--- Problem to work on ---
Of the entries below, return exactly those lines that fall between the one containing "[par_io] and [par_own]" and the one containing "End ReadParameters.", the two end lines included.

--- Records ---
---*---

Definition SyncBroadcastMessage (ctx : context) (k : kafkaSaramaProducer)
    (s : Sarama) (topic : string) (partitionsNum : Z) (message : Message)
    (sendResult : option error) (c : sync_case)
  : outcome (Sarama * option error) :=
  match c with
  | SyncCtxDone =>
      match ctx with
      | Some err => Next (s, Some err)
      | None => Blocked
      end
  | SyncCloseCh => if closeCh k then Next (s, None) else Blocked
  | SyncDefault =>
      match ctx with
      | Some _ => Blocked
      | None =>
          if closeCh k then Blocked
          else
            Next ({| accepted := accepted s;
                     broadcasts := broadcasts s ++
                       [{| smTopic := topic; smPartitionsNum := partitionsNum;
                           smKey := msgKey message;
                           smValue := msgValue message |}];
                     closed := closed s |},
                  WrapError ErrKafkaSendMessage sendResult)
      end
  end.

(** *** Flush *)

(** Lines 149-161.  [chans] are the channels made by Flush so far; the new
    [done] is the next one.  The result is [inl ret] when Flush returns at
    once and [inr done] when it goes on to wait. *)
Definition Flush_enter (k : kafkaSaramaProducer) (chans : list nat)
  : kafkaSaramaProducer * list nat * (option error + nat) :=
  let done := length chans in
  let chans := chans ++ [0%nat] in
  let inflight := mu_inflight k in
  let immediateFlush := inflight =? 0 in
  let k := if negb immediateFlush then set_flushDone k (Some done) else k in
  if immediateFlush then (k, chans, inl None) else (k, chans, inr done).

(** Lines 164-171. *)
Inductive flush_case := FlushCloseCh | FlushCtxDone | FlushDone.

Definition Flush_select (ctx : context) (k : kafkaSaramaProducer)
    (chans : list nat) (done : nat) (c : flush_case)
  : outcome (list nat * option error) :=
  match c with
  | FlushCloseCh =>
      if closeCh k then Next (chans, Some ErrKafkaFlushUnfinished) else Blocked
  | FlushCtxDone =>
      match ctx with
      | Some err => Next (chans, Some err)
      | None => Blocked
      end
  | FlushDone =>
      match chans !! done with
      | Some (S n) => Next (<[done := n]> chans, None)
      | _ => Blocked
      end
  end.

(** *** stop and Close *)

(** Line 177: [atomic.SwapInt32]; the second component is the old value. *)
Definition stop_swap (k : kafkaSaramaProducer) : kafkaSaramaProducer * Z :=
  (set_closing k kafkaProducerClosing, closing k).

(** Line 182: [close(k.closeCh)]. *)
Definition stop_close (k : kafkaSaramaProducer) : outcome kafkaSaramaProducer :=
  if closeCh k then Panic else Next (set_closeCh k true).

(** [stop] run without interruption; the flag says whether this call was
    the one that closed [closeCh]. *)
Definition stop (k : kafkaSaramaProducer) : outcome (kafkaSaramaProducer * bool) :=
  let '(k, old) := stop_swap k in
  if old =? kafkaProducerClosing then Next (k, false)
  else
    match stop_close k with
    | Next k => Next (k, true)
    | Blocked => Blocked
    | Panic => Panic
    end.

(** [Close()] of one sarama handle, returning [ret]. *)
Definition release (r : resource) (ret : option error) (s : Sarama)
  : outcome Sarama :=
  if is_closed r s then Panic
  else Next {| accepted := accepted s; broadcasts := broadcasts s;
               closed := closed s ++ [(r, ret)] |}.

Definition and_then {A B : Type} (o : outcome A) (f : A -> outcome B)
  : outcome B :=
  match o with
  | Next a => f a
  | Blocked => Blocked
  | Panic => Panic
  end.

(** Lines 191-262, under [clientLock.Lock()].  [rets r] is what
    [Close()] of handle [r] returns. *)
Definition Close_locked (rets : resource -> option error)
    (k : kafkaSaramaProducer) (s : Sarama)
  : outcome (kafkaSaramaProducer * Sarama * option error) :=
  if producersReleased k then Next (k, s, None)
  else
    let k := set_producersReleased k true in
    and_then (release Client (rets Client) s) (fun s =>
    and_then (release AsyncProducer (rets AsyncProducer) s) (fun s =>
    and_then (release SyncProducer (rets SyncProducer) s) (fun s =>
    and_then (release Admin (rets Admin) s) (fun s =>
    Next (k, s, None))))).

(** [Close] run without interruption. *)
Definition Close (rets : resource -> option error)
    (k : kafkaSaramaProducer) (s : Sarama)
  : outcome (kafkaSaramaProducer * Sarama * option error) :=
  and_then (stop k) (fun '(k, _) => Close_locked rets k s).

(** *** run *)

(** The case the select of the loop takes.  [RunSuccess (Some i)] is the
    asynchronous producer reporting the [i]-th of the messages it holds;
    [RunSuccess None] is a nil read from [Successes()]; [RunError err] is
    a read of [err] from [Errors()]. *)
Inductive run_case :=
| RunCtxDone
| RunCloseCh
| RunFailpoint
| RunSuccess (i : option nat)
| RunError (err : option error).
(** * cpgame: the timer registry, the event loop and the button router

    A shallow embedding of [cpgame.py].  The module-level globals of the
    Python file become the fields of one [state] record; every function
    that touches them becomes a function on that record.  What the Python
    code takes from its surroundings is made explicit:

    - [time.monotonic()] pops the next reading from a list of clock
      readings carried in the state;
    - the pin drivers and the shift register are read from a list of
      hardware readings, one per poll;
    - the bodies of the user's handlers, the pin tables [DIGITALIO] and
      [TOUCHIO] derived from the [board] module, and whether the host
      checks a dict for changes while it is iterated (CPython does and
      raises [RuntimeError]; the loops of [start] delete from and assign
      to the dicts they iterate) are the fields of an environment record
      [env].

    Timestamps and intervals are integers (clock ticks of one millisecond,
    so the poll period [0.02] is [20]).  The joystick axes are floating
    point and have no influence on the scheduler or on button dispatch;
    they are left out.  *)

From Stdlib Require Import String.
From Stdlib Require Import ZArith List Bool Lia PeanoNat.
Import ListNotations.
Local Open Scope Z_scope.

Set Implicit Arguments.

(** ** Python values used as button identifiers *)

Inductive pyval : Type :=
| PPin (id : nat)        (* an attribute of the board module *)
| PInt (n : Z)
| PStr (s : string).

Definition pyval_eqb (a b : pyval) : bool :=
  match a, b with
  | PPin i, PPin j => Nat.eqb i j
  | PInt n, PInt m => Z.eqb n m
  | PStr s, PStr t => String.eqb s t
  | _, _ => false
  end.

(** [x in l] *)
Definition py_in (x : pyval) (l : list pyval) : bool := existsb (pyval_eqb x) l.

(** [l1 == l2] on lists *)
Fixpoint py_list_eqb (l1 l2 : list pyval) : bool :=
  match l1, l2 with
  | [], [] => true
  | a :: r1, b :: r2 => pyval_eqb a b && py_list_eqb r1 r2
  | _, _ => false
  end.

(** [l.remove(x)]: drops the first occurrence, [ValueError] ([None]) when
    there is none. *)
Fixpoint list_remove (x : pyval) (l : list pyval) : option (list pyval) :=
  match l with
  | [] => None
  | y :: r => if pyval_eqb y x then Some r
              else option_map (cons y) (list_remove x r)
  end.

(** [min(l)]: [ValueError] ([None]) on the empty list. *)
Definition py_min (l : list Z) : option Z :=
  match l with
  | [] => None
  | x :: r => Some (fold_left Z.min r x)
  end.

(** ** Callables *)

(** The callables the registries hold: the functions of the application,
    told apart by identity, and the [Gamepad] instance built by [start]. *)
Inductive handler : Type :=
| Fn (id : nat)
| Pad.

Definition handler_eqb (a b : handler) : bool :=
  match a, b with
  | Fn i, Fn j => Nat.eqb i j
  | Pad, Pad => true
  | _, _ => false
  end.

(** ** Dictionaries keyed by callables

    A dict is its table of entries in insertion order.  Deleting a key
    leaves a hole at its position, assigning to a present key rewrites the
    value in place, assigning to an absent key appends an entry.  An items
    iterator is a position in the table, kept together with the number of
    live entries seen when it was created and the number of entries it
    may still hand out.  Tables are not compacted.  *)
Module Dict.

Section Values.
Variable V : Type.

Definition t := list (option (handler * V)).

Definition empty : t := [].

Fixpoint items (d : t) : list (handler * V) :=
  match d with
  | [] => []
  | Some kv :: r => kv :: items r
  | None :: r => items r
  end.

Definition keys (d : t) : list handler := map fst (items d).
Definition values (d : t) : list V := map snd (items d).
Definition len (d : t) : nat := length (items d).

(** [not d] *)
Definition is_empty (d : t) : bool := Nat.eqb (len d) 0.

Fixpoint get (d : t) (k : handler) : option V :=
  match d with
  | [] => None
  | Some (k', v) :: r => if handler_eqb k' k then Some v else get r k
  | None :: r => get r k
  end.
(** The loop of lines 883-889, on the [int] variable
    [lLocalSitesInitialOffset]; the product and the sum are [int]
    operations. *)
Definition lLocalSitesInitialOffset (FluidSitesOnEachProcessor : nat -> Z)
    (GetLocalRank : nat) : Z :=
  fold_left (fun lLocalSitesInitialOffset ii =>
               wrap_int (lLocalSitesInitialOffset
                         + wrap_int (lOneFluidSiteLength
                                     * FluidSitesOnEachProcessor ii)))
            (seq 0 GetLocalRank) lPreambleLength.

(** Lines 894-895, an [int] as well. *)
Definition lLocalWriteLength (FluidSitesOnEachProcessor : nat -> Z)
    (GetLocalRank : nat) : Z :=
  wrap_int (lOneFluidSiteLength * FluidSitesOnEachProcessor GetLocalRank).

(** The number of fluid sites of the processors below [rank]. *)
Definition sites_below (FluidSitesOnEachProcessor : nat -> Z) (rank : nat)
  : Z :=
  fold_right Z.add 0 (map FluidSitesOnEachProcessor (seq 0 rank)).

(** The length in bytes of a file that holds the preamble and the sites
    of [GetProcessorCount] processors. *)
Definition file_length (FluidSitesOnEachProcessor : nat -> Z)
    (GetProcessorCount : nat) : Z :=
  lPreambleLength
  + lOneFluidSiteLength * sites_below FluidSitesOnEachProcessor GetProcessorCount.
End Snapshot.

(* ================================================================== *)
(** * lb/io.cc: the broadcast of the inlet and outlet parameters *)
(* ================================================================== *)

Module ReadParameters.
Import ImplGuoZhengShi.
Local Open Scope R_scope.

(** The conversion [(int) d] of a [double]. *)
Definition int_of (d : R) : Z :=
  if Rle_dec 0 d then Int_part d else (- Int_part (- d))%Z.

(** The members of [LBM] the function exchanges. *)
Record lets : Type := mkLets {
  inlets : Z;
  outlets : Z;
  is_inlet_normal_available : Z;
  inlet_density_avg : nat -> R;
  inlet_density_amp : nat -> R;
  inlet_density_phs : nat -> R;
  outlet_density_avg : nat -> R;
  outlet_density_amp : nat -> R;
  outlet_density_phs : nat -> R;
  inlet_normal : nat -> R
}.

(** [MPI_Bcast(buffer, count, ...)] on a process that is not the root:
    the first [count] entries of its buffer become those of the root. *)
Definition MPI_Bcast (count : nat) (root own : nat -> R) : nat -> R :=
  fun i => if (i <? count)%nat then root i else own i.

(** Lines 361-363, on the process that reads the configuration. *)
Definition announce (io : lets) (par_to_send : nat -> R) : nat -> R :=
  let par_to_send := store par_to_send 0 (0.1 + IZR (inlets io)) in
  let par_to_send := store par_to_send 1 (0.1 + IZR (outlets io)) in
  store par_to_send 2 (0.1 + IZR (is_inlet_normal_available io)).

(** Lines 370-372, on another process. *)
Definition receive_counts (par_to_send : nat -> R) (me : lets) : lets :=
  mkLets (int_of (par_to_send 0%nat)) (int_of (par_to_send 1%nat))
         (int_of (par_to_send 2%nat))
         (inlet_density_avg me) (inlet_density_amp me) (inlet_density_phs me)
         (outlet_density_avg me) (outlet_density_amp me)
         (outlet_density_phs me) (inlet_normal me).

(** One round of a loop that stores three values at
    [base + 3 * n + 0 .. 2]. *)
Definition put3 (base : nat) (a b c : nat -> R) (par_to_send : nat -> R)
    (n : nat) : nat -> R :=
  let par_to_send := store par_to_send (base + 3 * n + 0) (a n) in
  let par_to_send := store par_to_send (base + 3 * n + 1) (b n) in
  store par_to_send (base + 3 * n + 2) (c n).

(** Lines 384-404, on the process that reads the configuration. *)
Definition pack (io : lets) (par_to_send : nat -> R) : nat -> R :=
  let inlets_ := Z.to_nat (inlets io) in
  let outlets_ := Z.to_nat (outlets io) in
  let par_to_send :=
    fold_left (put3 0 (inlet_density_avg io) (inlet_density_amp io)
                    (inlet_density_phs io))
              (seq 0 inlets_) par_to_send in
  let par_to_send :=
    fold_left (put3 (3 * inlets_) (outlet_density_avg io)
                    (outlet_density_amp io) (outlet_density_phs io))
              (seq 0 outlets_) par_to_send in
  if (is_inlet_normal_available io =? 0)%Z then par_to_send
  else
    fold_left (put3 (3 * (inlets_ + outlets_))
                    (fun n => inlet_normal io (3 * n + 0))
                    (fun n => inlet_normal io (3 * n + 1))
                    (fun n => inlet_normal io (3 * n + 2)))
              (seq 0 inlets_) par_to_send.

(** The rounds of the three loops of lines 411-431, on another
    process. *)
Definition take_inlet (par_to_send : nat -> R) (me : lets) (n : nat) : lets :=
  mkLets (inlets me) (outlets me) (is_inlet_normal_available me)
         (store (inlet_density_avg me) n (par_to_send (3 * n + 0)%nat))
         (store (inlet_density_amp me) n (par_to_send (3 * n + 1)%nat))
         (store (inlet_density_phs me) n (par_to_send (3 * n + 2)%nat))
         (outlet_density_avg me) (outlet_density_amp me)
         (outlet_density_phs me) (inlet_normal me).

Definition take_outlet (par_to_send : nat -> R) (me : lets) (n : nat) : lets :=
  let inlets_ := Z.to_nat (inlets me) in
  mkLets (inlets me) (outlets me) (is_inlet_normal_available me)
         (inlet_density_avg me) (inlet_density_amp me) (inlet_density_phs me)
         (store (outlet_density_avg me) n
                (par_to_send (3 * inlets_ + 3 * n + 0)%nat))
         (store (outlet_density_amp me) n
                (par_to_send (3 * inlets_ + 3 * n + 1)%nat))
         (store (outlet_density_phs me) n
                (par_to_send (3 * inlets_ + 3 * n + 2)%nat))
         (inlet_normal me).

Definition take_normal (par_to_send : nat -> R) (me : lets) (n : nat) : lets :=
  let base := (3 * (Z.to_nat (inlets me) + Z.to_nat (outlets me)))%nat in
  let normal := inlet_normal me in
  let normal := store normal (3 * n + 0) (par_to_send (base + 3 * n + 0)%nat) in
  let normal := store normal (3 * n + 1) (par_to_send (base + 3 * n + 1)%nat) in
  let normal := store normal (3 * n + 2) (par_to_send (base + 3 * n + 2)%nat) in
  mkLets (inlets me) (outlets me) (is_inlet_normal_available me)
         (inlet_density_avg me) (inlet_density_amp me) (inlet_density_phs me)
         (outlet_density_avg me) (outlet_density_amp me)
         (outlet_density_phs me) normal.

Definition unpack (par_to_send : nat -> R) (me : lets) : lets :=
  let me := fold_left (take_inlet par_to_send)
                      (seq 0 (Z.to_nat (inlets me))) me in
  let me := fold_left (take_outlet par_to_send)
                      (seq 0 (Z.to_nat (outlets me))) me in
  if (is_inlet_normal_available me =? 0)%Z then me
  else fold_left (take_normal par_to_send) (seq 0 (Z.to_nat (inlets me))) me.

(** Lines 359-431 as a process other than the one that reads the
    configuration goes through them: [io] are the members of the
    reading process after it has filled them from the configuration,
    [par_io] and [par_own] the buffers of the two processes and [me] the
    members of the process itself at the start. *)
Definition exchange (io : lets) (par_io par_own : nat -> R) (me : lets)
  : lets :=
  let par_io := announce io par_io in
  let par_own := MPI_Bcast 3 par_io par_own in
  let me := receive_counts par_own me in
  let par_io := pack io par_io in
  let par_own :=
    MPI_Bcast (Z.to_nat (3 * (inlets me + outlets me + inlets me)))
              par_io par_own in
  unpack par_own me.

(** The members of a reading process with two inlets and one outlet,
    and those of a process that has read nothing yet. *)
Definition two_inlets : lets :=
  mkLets 2 1 1 (fun n => 1 + INR n) (fun n => 2 + INR n) (fun n => 3 + INR n)
         (fun n => 4 + INR n) (fun n => 5 + INR n) (fun n => 6 + INR n)
         (fun i => 7 + INR i).

Definition nothing_read : lets :=
  mkLets 0 0 0 (fun _ => 0) (fun _ => 0) (fun _ => 0)
         (fun _ => 0) (fun _ => 0) (fun _ => 0) (fun _ => 0).
End ReadParameters.

(* ================================================================== *)
(** * Properties of the pixel accessors *)
(* ================================================================== *)

Module ColPixelFacts.
Import ColPixel.
Local Open Scope Z_scope.

Lemma unot_flag : unot mMostSignificantBit = Z.ones 31.
Proof. reflexivity. Qed.

Lemma flag_outside_ones : Z.land mMostSignificantBit (Z.ones 31) = 0.
Proof. reflexivity. Qed.

Lemma coordinate_low (i : Z) : 0 <= i < 2 ^ 31 -> Z.land i (Z.ones 31) = i.
Proof.
  intros Hi. rewrite Z.land_ones by lia. apply Z.mod_small. exact Hi.
Qed.

Lemma coordinate_no_flag (i : Z) :
  0 <= i < 2 ^ 31 -> Z.land i mMostSignificantBit = 0.
Proof.
  intros Hi. rewrite <- (coordinate_low i Hi), <- Z.land_assoc.
  rewrite (Z.land_comm (Z.ones 31)), flag_outside_ones. apply Z.land_0_r.
Qed.

Lemma flag_part_low (m : Z) :
  Z.land (Z.land m mMostSignificantBit) (Z.ones 31) = 0.
Proof.
  rewrite <- Z.land_assoc, flag_outside_ones. apply Z.land_0_r.
Qed.

Lemma low_part_flag (m : Z) :
  Z.land (Z.land m (Z.ones 31)) mMostSignificantBit = 0.
Proof.
  rewrite <- Z.land_assoc, (Z.land_comm (Z.ones 31)), flag_outside_ones.
  apply Z.land_0_r.
Qed.

Lemma low_part_idem (m : Z) :
  Z.land (Z.land m (Z.ones 31)) (Z.ones 31) = Z.land m (Z.ones 31).
Proof. rewrite <- Z.land_assoc, Z.land_diag. reflexivity. Qed.

Lemma flag_part_idem (m : Z) :
  Z.land (Z.land m mMostSignificantBit) mMostSignificantBit
  = Z.land m mMostSignificantBit.
Proof. rewrite <- Z.land_assoc, Z.land_diag. reflexivity. Qed.

(** Writing a coordinate under a kept flag bit. *)
Lemma put_coordinate_low (i m : Z) :
  0 <= i < 2 ^ 31 ->
  Z.land (Z.lor i (Z.land m mMostSignificantBit)) (Z.ones 31) = i.
Proof.
  intros Hi.
  rewrite Z.land_lor_distr_l, flag_part_low, Z.lor_0_r.
  apply coordinate_low. exact Hi.
Qed.

Lemma put_coordinate_flag (i m : Z) :
  0 <= i < 2 ^ 31 ->
  Z.land (Z.lor i (Z.land m mMostSignificantBit)) mMostSignificantBit
  = Z.land m mMostSignificantBit.
Proof.
  intros Hi.
  rewrite Z.land_lor_distr_l, flag_part_idem, coordinate_no_flag by exact Hi.
  apply Z.lor_0_l.
Qed.

Lemma raise_flag_low (m : Z) :
  Z.land (Z.lor m mMostSignificantBit) (Z.ones 31) = Z.land m (Z.ones 31).
Proof.
  rewrite Z.land_lor_distr_l, flag_outside_ones. apply Z.lor_0_r.
Qed.

Lemma raise_flag_flag (m : Z) :
  Z.land (Z.lor m mMostSignificantBit) mMostSignificantBit
  = mMostSignificantBit.
Proof.
  rewrite Z.land_lor_distr_l, Z.land_diag.
  apply Z.bits_inj'. intros n Hn.
  rewrite Z.lor_spec, Z.land_spec.
  destruct (Z.testbit m n), (Z.testbit mMostSignificantBit n); reflexivity.
Qed.

Lemma perform_observe (p : t) (c : call) :
  coordinate c -> observe (perform p c) = remember (observe p) c.
Proof.
  destruct p as [i j].
  destruct c as [v | v | [|] | [|]]; intros Hc;
    unfold observe, perform, remember, SetI, SetJ, SetGlyph, SetStreakline,
           GetI, GetJ, IsGlyph, IsStreakline;
    cbn [mI mJ vI vJ vGlyph vStreakline coordinate] in *;
    rewrite ?unot_flag, ?put_coordinate_low, ?put_coordinate_flag,
            ?raise_flag_low, ?raise_flag_flag, ?low_part_idem, ?low_part_flag
      by exact Hc;
    reflexivity.
Qed.

(** C9.  On a pixel in any state, after any sequence of calls of
    [SetI], [SetJ], [SetGlyph] and [SetStreakline] whose coordinates are
    below [2^31], the four getters report what four independent cells
    would hold: [GetI] and [GetJ] the argument of the last [SetI] and
    [SetJ], [IsGlyph] and [IsStreakline] the flag last set, and each is
    left alone by the calls of the other three setters. *)
Theorem getters_report_last_set (cs : list call) (p : t) :
  Forall coordinate cs ->
  observe (perform_all cs p) = fold_left remember cs (observe p).
Proof.
  unfold perform_all. revert p.
  induction cs as [| c cs IH]; intros p Hcs.
  - reflexivity.
  - inversion Hcs as [| c' cs' Hc Hrest]; subst.
    cbn [fold_left]. rewrite IH by exact Hrest.
    rewrite perform_observe by exact Hc. reflexivity.
Qed.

---*---

--- Solution for this exercise ---
    [par_io] and [par_own] the buffers of the two processes and [me] the
    members of the process itself at the start. *)
Definition exchange (io : lets) (par_io par_own : nat -> R) (me : lets)
  : lets :=
  let par_io := announce io par_io in
  let par_own := MPI_Bcast 3 par_io par_own in
  let me := receive_counts par_own me in
  let par_io := pack io par_io in
  let par_own :=
    MPI_Bcast (Z.to_nat (3 * (inlets me + outlets me + inlets me)))
              par_io par_own in
  unpack par_own me.

(** The members of a reading process with two inlets and one outlet,
    and those of a process that has read nothing yet. *)
Definition two_inlets : lets :=
  mkLets 2 1 1 (fun n => 1 + INR n) (fun n => 2 + INR n) (fun n => 3 + INR n)
         (fun n => 4 + INR n) (fun n => 5 + INR n) (fun n => 6 + INR n)
         (fun i => 7 + INR i).

Definition nothing_read : lets :=
  mkLets 0 0 0 (fun _ => 0) (fun _ => 0) (fun _ => 0)
         (fun _ => 0) (fun _ => 0) (fun _ => 0) (fun _ => 0).
End ReadParameters.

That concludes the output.